(Study material):
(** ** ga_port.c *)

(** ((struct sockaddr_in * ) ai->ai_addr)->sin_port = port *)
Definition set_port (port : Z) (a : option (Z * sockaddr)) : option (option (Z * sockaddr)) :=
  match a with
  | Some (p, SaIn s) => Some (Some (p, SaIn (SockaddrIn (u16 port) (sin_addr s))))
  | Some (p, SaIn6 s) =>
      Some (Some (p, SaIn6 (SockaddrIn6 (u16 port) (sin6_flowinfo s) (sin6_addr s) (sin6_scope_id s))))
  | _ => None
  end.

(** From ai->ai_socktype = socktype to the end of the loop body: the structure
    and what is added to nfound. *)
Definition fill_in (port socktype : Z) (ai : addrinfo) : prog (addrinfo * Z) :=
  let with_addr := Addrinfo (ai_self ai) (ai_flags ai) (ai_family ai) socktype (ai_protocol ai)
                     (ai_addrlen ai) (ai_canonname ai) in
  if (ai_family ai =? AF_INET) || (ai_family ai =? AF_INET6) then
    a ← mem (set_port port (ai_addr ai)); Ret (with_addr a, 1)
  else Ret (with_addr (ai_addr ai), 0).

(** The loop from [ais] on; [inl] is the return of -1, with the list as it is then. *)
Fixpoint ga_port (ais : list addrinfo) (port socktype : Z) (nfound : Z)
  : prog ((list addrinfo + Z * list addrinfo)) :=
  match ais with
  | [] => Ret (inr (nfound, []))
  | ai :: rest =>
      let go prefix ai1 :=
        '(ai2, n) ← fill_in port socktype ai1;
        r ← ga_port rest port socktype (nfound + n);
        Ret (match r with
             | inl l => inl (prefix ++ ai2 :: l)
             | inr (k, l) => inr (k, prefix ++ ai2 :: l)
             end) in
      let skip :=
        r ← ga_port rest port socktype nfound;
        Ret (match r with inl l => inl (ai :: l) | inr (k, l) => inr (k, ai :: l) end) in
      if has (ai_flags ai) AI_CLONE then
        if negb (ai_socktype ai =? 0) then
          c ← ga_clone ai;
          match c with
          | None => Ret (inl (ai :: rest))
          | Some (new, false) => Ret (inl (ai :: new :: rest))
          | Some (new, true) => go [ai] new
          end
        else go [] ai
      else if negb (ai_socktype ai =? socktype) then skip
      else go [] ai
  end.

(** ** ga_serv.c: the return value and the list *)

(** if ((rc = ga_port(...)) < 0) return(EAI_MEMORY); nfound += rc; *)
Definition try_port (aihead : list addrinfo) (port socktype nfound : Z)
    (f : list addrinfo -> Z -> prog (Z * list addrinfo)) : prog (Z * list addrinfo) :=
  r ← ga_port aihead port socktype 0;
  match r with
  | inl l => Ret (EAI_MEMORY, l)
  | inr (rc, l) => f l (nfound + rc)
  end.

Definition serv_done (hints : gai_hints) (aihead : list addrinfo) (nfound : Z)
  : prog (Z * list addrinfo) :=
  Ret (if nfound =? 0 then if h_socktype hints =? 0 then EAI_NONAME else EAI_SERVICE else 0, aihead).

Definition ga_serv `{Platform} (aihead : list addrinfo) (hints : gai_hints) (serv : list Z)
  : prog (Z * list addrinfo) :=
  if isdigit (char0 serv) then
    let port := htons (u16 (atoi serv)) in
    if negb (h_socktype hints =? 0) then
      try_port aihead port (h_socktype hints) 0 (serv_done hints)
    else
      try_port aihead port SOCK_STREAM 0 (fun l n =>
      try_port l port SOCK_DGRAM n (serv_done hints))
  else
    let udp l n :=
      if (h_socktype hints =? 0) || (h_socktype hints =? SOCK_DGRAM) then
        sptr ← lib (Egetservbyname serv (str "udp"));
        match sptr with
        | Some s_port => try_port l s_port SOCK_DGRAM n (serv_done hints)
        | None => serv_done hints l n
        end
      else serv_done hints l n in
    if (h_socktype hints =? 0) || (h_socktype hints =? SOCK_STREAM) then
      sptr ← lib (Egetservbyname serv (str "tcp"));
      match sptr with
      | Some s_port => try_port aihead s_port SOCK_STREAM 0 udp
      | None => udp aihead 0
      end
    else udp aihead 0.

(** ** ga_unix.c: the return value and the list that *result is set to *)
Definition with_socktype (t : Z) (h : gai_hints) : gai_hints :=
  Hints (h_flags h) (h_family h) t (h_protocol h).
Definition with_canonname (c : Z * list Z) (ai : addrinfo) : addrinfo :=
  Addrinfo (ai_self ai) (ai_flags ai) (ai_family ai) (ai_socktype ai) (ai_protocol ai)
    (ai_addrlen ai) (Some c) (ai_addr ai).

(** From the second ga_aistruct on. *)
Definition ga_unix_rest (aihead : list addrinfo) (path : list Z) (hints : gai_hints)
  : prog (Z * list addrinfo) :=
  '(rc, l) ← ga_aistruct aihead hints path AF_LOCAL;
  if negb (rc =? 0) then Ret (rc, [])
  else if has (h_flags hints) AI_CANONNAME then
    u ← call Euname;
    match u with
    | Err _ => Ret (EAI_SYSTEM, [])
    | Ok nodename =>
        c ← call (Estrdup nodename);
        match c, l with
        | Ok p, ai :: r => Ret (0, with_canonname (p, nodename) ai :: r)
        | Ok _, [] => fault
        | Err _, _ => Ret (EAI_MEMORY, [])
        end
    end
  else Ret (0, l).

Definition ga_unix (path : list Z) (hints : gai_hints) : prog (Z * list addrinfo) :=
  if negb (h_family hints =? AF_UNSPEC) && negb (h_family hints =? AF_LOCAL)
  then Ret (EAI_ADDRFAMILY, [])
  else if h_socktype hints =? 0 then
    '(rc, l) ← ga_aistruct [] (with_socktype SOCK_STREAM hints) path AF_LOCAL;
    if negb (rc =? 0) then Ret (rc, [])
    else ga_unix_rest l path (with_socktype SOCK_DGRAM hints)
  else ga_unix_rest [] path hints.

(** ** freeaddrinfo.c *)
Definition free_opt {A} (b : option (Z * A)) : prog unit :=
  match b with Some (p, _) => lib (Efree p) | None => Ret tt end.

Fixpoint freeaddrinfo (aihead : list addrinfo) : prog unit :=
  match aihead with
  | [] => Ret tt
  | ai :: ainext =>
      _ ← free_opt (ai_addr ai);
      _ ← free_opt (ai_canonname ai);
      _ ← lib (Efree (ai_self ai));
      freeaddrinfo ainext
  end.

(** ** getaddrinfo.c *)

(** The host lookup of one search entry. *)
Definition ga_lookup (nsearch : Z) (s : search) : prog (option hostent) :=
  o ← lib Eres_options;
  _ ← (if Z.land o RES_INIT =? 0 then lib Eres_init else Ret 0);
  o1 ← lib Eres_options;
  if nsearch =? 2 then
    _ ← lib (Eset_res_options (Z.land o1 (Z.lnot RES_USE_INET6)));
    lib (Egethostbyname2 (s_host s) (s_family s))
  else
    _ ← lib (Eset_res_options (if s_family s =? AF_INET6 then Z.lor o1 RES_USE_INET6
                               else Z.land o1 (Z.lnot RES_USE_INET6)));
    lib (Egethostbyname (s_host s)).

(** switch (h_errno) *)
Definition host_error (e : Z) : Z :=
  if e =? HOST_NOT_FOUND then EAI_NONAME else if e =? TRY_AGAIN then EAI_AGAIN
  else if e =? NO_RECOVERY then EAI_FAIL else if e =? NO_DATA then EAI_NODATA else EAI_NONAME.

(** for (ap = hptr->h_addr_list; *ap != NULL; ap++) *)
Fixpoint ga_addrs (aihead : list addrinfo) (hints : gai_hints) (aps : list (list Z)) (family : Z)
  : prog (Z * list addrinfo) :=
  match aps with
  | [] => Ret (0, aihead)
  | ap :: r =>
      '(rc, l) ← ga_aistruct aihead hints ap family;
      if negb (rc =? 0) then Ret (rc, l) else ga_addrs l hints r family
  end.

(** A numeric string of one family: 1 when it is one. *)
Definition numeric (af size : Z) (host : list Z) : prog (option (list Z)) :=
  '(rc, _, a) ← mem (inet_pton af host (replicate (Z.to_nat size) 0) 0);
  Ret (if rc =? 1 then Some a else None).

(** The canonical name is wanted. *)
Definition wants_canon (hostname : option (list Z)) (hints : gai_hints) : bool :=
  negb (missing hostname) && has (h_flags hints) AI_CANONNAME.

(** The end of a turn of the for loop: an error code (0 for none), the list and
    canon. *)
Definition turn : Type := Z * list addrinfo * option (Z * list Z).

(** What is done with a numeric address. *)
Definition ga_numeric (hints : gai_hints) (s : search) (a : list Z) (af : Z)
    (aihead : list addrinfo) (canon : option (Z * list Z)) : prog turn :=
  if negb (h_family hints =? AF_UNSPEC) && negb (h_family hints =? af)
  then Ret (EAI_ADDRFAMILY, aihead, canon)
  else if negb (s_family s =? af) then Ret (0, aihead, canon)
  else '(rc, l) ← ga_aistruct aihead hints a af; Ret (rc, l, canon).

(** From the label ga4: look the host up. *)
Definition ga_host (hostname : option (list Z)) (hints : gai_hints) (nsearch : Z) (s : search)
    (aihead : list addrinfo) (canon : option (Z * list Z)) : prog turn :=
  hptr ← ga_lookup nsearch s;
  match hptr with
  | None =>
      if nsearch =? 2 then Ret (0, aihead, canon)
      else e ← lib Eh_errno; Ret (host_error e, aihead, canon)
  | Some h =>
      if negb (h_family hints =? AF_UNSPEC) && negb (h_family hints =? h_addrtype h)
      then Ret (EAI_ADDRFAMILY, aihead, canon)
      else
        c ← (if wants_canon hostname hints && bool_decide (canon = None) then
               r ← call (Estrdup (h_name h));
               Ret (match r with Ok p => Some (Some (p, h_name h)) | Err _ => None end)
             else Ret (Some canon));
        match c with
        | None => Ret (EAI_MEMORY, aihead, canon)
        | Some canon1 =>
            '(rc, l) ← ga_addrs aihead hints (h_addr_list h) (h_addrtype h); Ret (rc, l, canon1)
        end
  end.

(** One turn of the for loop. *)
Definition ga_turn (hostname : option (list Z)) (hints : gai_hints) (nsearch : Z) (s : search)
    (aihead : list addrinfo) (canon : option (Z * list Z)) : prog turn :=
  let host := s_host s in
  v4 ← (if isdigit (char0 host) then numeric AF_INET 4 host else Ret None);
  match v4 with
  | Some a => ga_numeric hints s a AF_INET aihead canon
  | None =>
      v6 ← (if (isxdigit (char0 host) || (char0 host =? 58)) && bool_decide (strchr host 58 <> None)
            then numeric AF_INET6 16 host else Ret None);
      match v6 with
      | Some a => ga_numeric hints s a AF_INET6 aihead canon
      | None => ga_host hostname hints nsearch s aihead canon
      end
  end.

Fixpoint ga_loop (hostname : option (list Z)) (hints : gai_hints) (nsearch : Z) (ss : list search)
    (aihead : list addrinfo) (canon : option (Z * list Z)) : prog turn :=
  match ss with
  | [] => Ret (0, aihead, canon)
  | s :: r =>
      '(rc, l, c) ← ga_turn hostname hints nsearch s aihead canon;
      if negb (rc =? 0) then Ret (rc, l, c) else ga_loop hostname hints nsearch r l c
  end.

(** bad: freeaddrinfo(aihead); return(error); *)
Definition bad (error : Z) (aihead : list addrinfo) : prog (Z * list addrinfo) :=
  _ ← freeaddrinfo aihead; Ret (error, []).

(What is expected): Copy the entries word for word. Start at the first line and end with the line containing "if (ai_family ai".

(Exercise result):
(** ** ga_port.c *)

(** ((struct sockaddr_in * ) ai->ai_addr)->sin_port = port *)
Definition set_port (port : Z) (a : option (Z * sockaddr)) : option (option (Z * sockaddr)) :=
  match a with
  | Some (p, SaIn s) => Some (Some (p, SaIn (SockaddrIn (u16 port) (sin_addr s))))
  | Some (p, SaIn6 s) =>
      Some (Some (p, SaIn6 (SockaddrIn6 (u16 port) (sin6_flowinfo s) (sin6_addr s) (sin6_scope_id s))))
  | _ => None
  end.

(** From ai->ai_socktype = socktype to the end of the loop body: the structure
    and what is added to nfound. *)
Definition fill_in (port socktype : Z) (ai : addrinfo) : prog (addrinfo * Z) :=
  let with_addr := Addrinfo (ai_self ai) (ai_flags ai) (ai_family ai) socktype (ai_protocol ai)
                     (ai_addrlen ai) (ai_canonname ai) in
  if (ai_family ai =? AF_INET) || (ai_family ai =? AF_INET6) then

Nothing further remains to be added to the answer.